The networks are divided into 3 sub-collections of 3
networks with connectivity parameters as follows:
\begin{align*}
    \bm{\alpha}^{as} = .3 + \begin{pmatrix}
                                \epsilon             & - \frac{\epsilon}{2} & - \frac{\epsilon}{2} \\
                                - \frac{\epsilon}{2} & \epsilon             & - \frac{\epsilon}{2} \\
                                - \frac{\epsilon}{2} & - \frac{\epsilon}{2} & \epsilon
                            \end{pmatrix}, &                                                                     &
    \bm{\alpha}^{dis} = .3 + \begin{pmatrix}
                                 - \frac{\epsilon}{2} & \epsilon             & \epsilon             \\
                                 \epsilon             & - \frac{\epsilon}{2} & \epsilon             \\
                                 \epsilon             & \epsilon             & - \frac{\epsilon}{2}
                             \end{pmatrix},                                                                      \\
                                                                          & \bm{\alpha}^{cp} = .3 + \begin{pmatrix}
                                                                                                        \frac{3 \epsilon}{2} & \epsilon           & \frac{\epsilon}{2}   \\
                                                                                                        \epsilon             & \frac{\epsilon}{2} & 0                    \\
                                                                                                        \frac{\epsilon}{2}   & 0                  & - \frac{\epsilon}{2}
                                                                                                    \end{pmatrix} &
\end{align*}
with $\epsilon \in [.1, .4]$. $\bm{\alpha}^{as}$ represents a classical
assortative community structure,
while $\bm{\alpha}^{cp}$ is a layered core-periphery structure with block 2
acting as a semi-core. Finally, $\bm{\alpha}^{dis}$ is a dis-assortative
community structure with stronger
connections between blocks than within blocks. If $\epsilon = 0$, the three
matrices are equal and the 9 networks have the same connection structure.

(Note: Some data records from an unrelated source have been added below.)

(** A run that leaves the bounds does so in the update step of an iteration
    [t] whose assignment vector holds a 0; the run cut to [t] iterations
    reaches the return after the loop, with the centers of that iteration. *)
Lemma iterate_fault (max_iter : Z) (tol : T) (n k d : nat) :
  shaped n d X -> (forall t, (0 <= rng t < Z.of_nat n)%Z) ->
  forall fuel i C A0 old s,
    shaped k d C ->
    iterate X rng max_iter tol n k d fuel i C A0 old s = Fault ->
    exists t C' A' s_t x,
      t < fuel /\
      (forall max_iter',
          iterate X rng max_iter' tol n k d t i C A0 old s =
          Ok (mkResult C' A' max_iter' StoppedAtMaxIter, s_t)) /\
      shaped k d C' /\ In x X /\ nearest C' x = 0%Z /\
      update_step X rng (map (nearest C') X) n k d s_t = Fault.
Proof.
  intros SX Hrng. induction fuel as [|fuel IH]; intros i C A0 old s SC E.
  - discriminate E.
  - cbn [iterate] in E.
    rewrite (find_closest_centers_ok X C n k d SX SC) in E. cbn [bind] in E.
    destruct (all_eq (map (nearest C) X) old) eqn:Eall; [discriminate E|].
    assert (LA : length (map (nearest C) X) = n)
      by (rewrite length_map; now destruct SX).
    destruct (in_dec Z.eq_dec 0%Z (map (nearest C) X)) as [Hin|Hnin].
    + exists 0, C, A0, s.
      apply in_map_iff in Hin. destruct Hin as (x & Hx & Hin).
      exists x. split; [lia|]. split; [reflexivity|].
      repeat split; try assumption; try (now destruct SC).
      destruct (update_step X rng (map (nearest C) X) n k d s)
        as [(N, s1)|] eqn:EU; [|reflexivity].
      exfalso. apply update_step_range in EU; [|exact LA].
      rewrite Forall_forall in EU.
      specialize (EU (nearest C x) (in_map _ _ _ Hin)). lia.
    + assert (FA : Forall (fun a => (1 <= a <= Z.of_nat k)%Z)
                          (map (nearest C) X)).
      { apply Forall_forall. intros a Ha.
        assert (a <> 0%Z) by (intros ->; now apply Hnin).
        apply in_map_iff in Ha. destruct Ha as (x & <- & _).
        pose proof (nearest_range C k x (proj1 SC)). lia. }
      pose proof (update_step_ok X rng n k d s _ SX LA FA
                                 (fun j _ _ => Hrng _)) as EU.
      destruct (update X rng (map (nearest C) X) k d s) as (N, s1).
      rewrite EU in E. cbn [bind] in E.
      pose proof (update_step_shaped X rng _ n k d s N s1 EU) as SN.
      rewrite (center_change_ok N C k d SN SC) in E. cbn [bind] in E.
      destruct (ltb (change N C) tol) eqn:Elt; [discriminate E|].
      destruct (IH _ _ _ _ _ SN E)
        as (t & C' & A' & s_t & x & Ht & Erun & SC' & Hx & E0 & EF).
      exists (Datatypes.S t), C', A', s_t, x. split; [lia|].
      split; [|repeat split; try assumption; now destruct SC'].
      intros max_iter'. cbn [iterate].
      rewrite (find_closest_centers_ok X C n k d SX SC). cbn [bind].
      rewrite Eall, EU. cbn [bind].
      rewrite (center_change_ok N C k d SN SC). cbn [bind].
      rewrite Elt. apply Erun.
Qed.
End Faults.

Increasing $\epsilon$ differentiates the 3 sub-collections of networks.

% ARI boxplot

\paragraph{Results} The evaluation of our method involves a comparison between
the resulting partition of the network collection and the simulated partition
using the ARI index. As the value of $\epsilon$ increases, our ability to
distinguish between the networks improves, and this distinction becomes nearly
perfect in all setups of the $colBiSBM$.